Men will be Boys
by Edith Hall Friedheim
My Swiss
friend Andy Heller drives a 1982 Porsche 911SC. No power steering. No power
brakes. Noisy, uncomfortable, and according to Andy, "primitive, like a beast, a
driving machine you want to hear and smell and tame and bond with." For Andy,
driving his 27-year-old Porsche "is like dancing on the edge", identifying with
a lost youth, playing in a sandbox without having to borrow another kid's truck.
On a recent
drive from Zurich to Basel, a distance of 80 kilometers (50 miles) the driver of
a 2007 sedan tried to cut in on us during a tricky merge. Big mistake. Andy
revved the motor, honked the horn and risked both our lives in an aggressive
speed-up to show who was boss. I think the other driver, duly chastised, was
just happy to be alive.
My Canadian
nephew Doug waxes rhapsodic over his Mazda MX-5 Miata convertible built in 1990,
the year Mazda introduced this model. Most Miata owners agree the first two
model years were the best. Inspired by the Lotus Elan and Alfa Romeo Spider,
with a bit of Jaguar thrown in, "the car is all about getting back to true and
time-proven basics", according to Doug. It doesn't end there, however. Every
month the members of The Miata Club near Doug's home in Ontario have a meeting
to discuss the virtues of ownership and plan weekend driving trips.
If antique and
vintage sports cars are the ultimate boy toys, what do women play with?

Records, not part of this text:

(* ===== verification/ClassicSnoop.v ===== *)
(** Snoops of a coherent classic cache in atomic mode: [Cache::handleSnoop] and
    [Cache::recvAtomicSnoop] ([mem/cache/cache.cc]), without a compressor.

    [above] is what a snoop that is forwarded makes of the packet
    ([cpuSidePort.sendAtomicSnoop]); [send] is [memSidePort.sendAtomic]. *)
From Stdlib Require Import ZArith Lia Bool.
From stdpp Require Import base numbers gmap list.
From S2P Require Import Prelude ReplBase Bitfield AddrRange Indexing CacheBlk Partition Tags Bytes MemRequest MemPacket Clocked ClassicCache ClassicAccess.
Local Open Scope Z_scope.

(** [inRange]: some range contains the address; [gnu] is the compiler, as in
    [AddrRange]. *)
Fixpoint inRange (gnu : bool) (addrRanges : list AddrRange) (addr : Z) : outcome bool :=
  match addrRanges with
  | [] => Ok false
  | r :: l => let? b := contains gnu r addr in if b : bool then Ok true else inRange gnu l addr
  end.

Section Snoop.
Context {P D I B : Type} {RP : ReplacementPolicy P D} {IP : IndexingPolicy I}.
#[local] Abbreviation S := (cc_sys P D I).
#[local] Abbreviation T := (cc_sys P D I * B)%type.
Context (junk : Z) (send : Packet -> B -> outcome (Packet * Z * B)) (above : Packet -> Packet) (forwardSnoops : bool).

(** A snoop of a cache clean that finds the block dirty: it is written through,
    with a list of its own. *)
Definition snoop_clean (pkt : Packet) (p : blk_ptr) : M T Packet :=
  let* wb_pkt := onC (writecleanBlk junk p (getDest (pk_req pkt))) in
  do* writeback_atomic send above forwardSnoops wb_pkt ;;
  lift (setSatisfied pkt).

(** The response of the block. *)
Definition snoop_respond (pkt : Packet) (invalidate : bool) (p : blk_ptr) : M S Packet :=
  let* s := getS in
  let* b := get_blk p in
  let* pkt := lift (setCacheResponding pkt) in
  let* pkt := lift (if negb (isClean (pk_cmd pkt)) && isSet WritableBit b then setResponderHadWritable pkt else Ok pkt) in
  do* checkM (invalidate || hasSharers pkt) Panic ;;
  let* pkt := lift (makeResponse pkt) in
  if hasData (pk_cmd pkt) then
    let* d := blk_bytes p in lift (setDataFromBlock d (blk_size s) pkt)
  else ret pkt.

(** What a valid block does with a snoop that is not a cache clean. *)
Definition snoop_hit (pkt : Packet) (p : blk_ptr) (respond invalidate needs_writable : bool) : M S Packet :=
  if mustCheckAbove pkt then ret (setBlockCached pkt)
  else
    let* pkt := (if isRead (pk_cmd pkt) && negb invalidate then
      do* checkM (negb needs_writable) AssertFailed ;;
      do* (if negb (isUncacheable (pk_req pkt)) then call_blk p (fun b => Ok (clearCoherenceBits WritableBit b)) else ret tt) ;;
      ret (setHasSharers pkt)
    else ret pkt) in
    let* pkt := (if respond then snoop_respond pkt invalidate p else ret pkt) in
    do* (if invalidate then invalidateBlock p else ret tt) ;;
    ret pkt.

Definition handleSnoop (pkt : Packet) (blk : option blk_ptr) : M T Packet :=
  do* checkM (isRequest (pk_cmd pkt)) AssertFailed ;;
  let invalidate := isInvalidate (pk_cmd pkt) in
  let* needs_writable := lift (pk_needsWritable pkt) in
  do* checkM (negb (invalidate && isUncacheable (pk_req pkt))) Panic ;;
  let* pkt := (if forwardSnoops then
    let already_responded := cacheResponding pkt in
    let pkt := above pkt in
    do* checkM (negb (negb already_responded && cacheResponding pkt) || isResponse (pk_cmd pkt)) AssertFailed ;;
    ret pkt
  else ret pkt) in
  let* b := onC match blk with Some p => let* b := get_blk p in ret (Some (p, b)) | None => ret None end in
  let valid := match b with Some (p, b) => if isValid b then Some (p, b) else None | None => None end in
  if isClean (pk_cmd pkt) then
    let* pkt := match valid with
      | Some (p, b) => if isSet DirtyBit b then snoop_clean pkt p else ret pkt
      | None => ret pkt
      end in
    match valid with
    | Some (p, b) => onC (snoop_hit pkt p false invalidate needs_writable)
    | None => ret (if mustCheckAbove pkt then setBlockCached pkt else pkt)
    end
  else match valid with
  | None => ret pkt
  | Some (p, b) =>
      let respond := isSet DirtyBit b && needsResponse (pk_cmd pkt) in
      let* s := onC getS in
      do* checkM (negb (isReadOnly (cfg s) && isSet DirtyBit b)) AssertFailed ;;
      onC (snoop_hit pkt p respond invalidate needs_writable)
  end.

(** The packet that comes back, and the latency. *)
Definition recvAtomicSnoop (gnu : bool) (addrRanges : list AddrRange) (pkt : Packet) : M T (Packet * Z) :=
  let* addr := lift (getAddr pkt) in
  let* inside := lift (inRange gnu addrRanges addr) in
  if inside : bool then
    let* blk := onC (onT (findBlock (mkKey addr (pk_secure pkt)))) in
    let* pkt := handleSnoop pkt (TagBlk <$> blk) in
    let* s := onC getS in
    ret (pkt, u64 (c_lookupLatency (cfg s) * clockPeriod (clk s)))
  else ret (pkt, 0).
End Snoop.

Expensive minks too warm to wear most of the year, jewelry too pricey to leave
the vaults very often. Brand new convertibles with nicknames - I called mine
Hyacinth for its beautiful blue color - though hardly ever with the tops down
because the wind wrecks our hairdos.
I attended the 2009 Cortina Car Club mountain races in the Dolomite Mountains of
northern Italy in early September. None of the requisite pre-1961 models,
sleek and beautiful Jaguars, Mercedes, Alfa Romeos in the brightest reds and
blues and greens, were driven by women. Granted, in the U.S. there are some
women who own and race older cars. But in Italy, where liberation has barely
made a dent, the men prevail.
Meantime, my Swiss friend Andy and my Canadian nephew Doug are kings of the road
and masters of their universe, strutting their stuff with no competition from
the likes of me.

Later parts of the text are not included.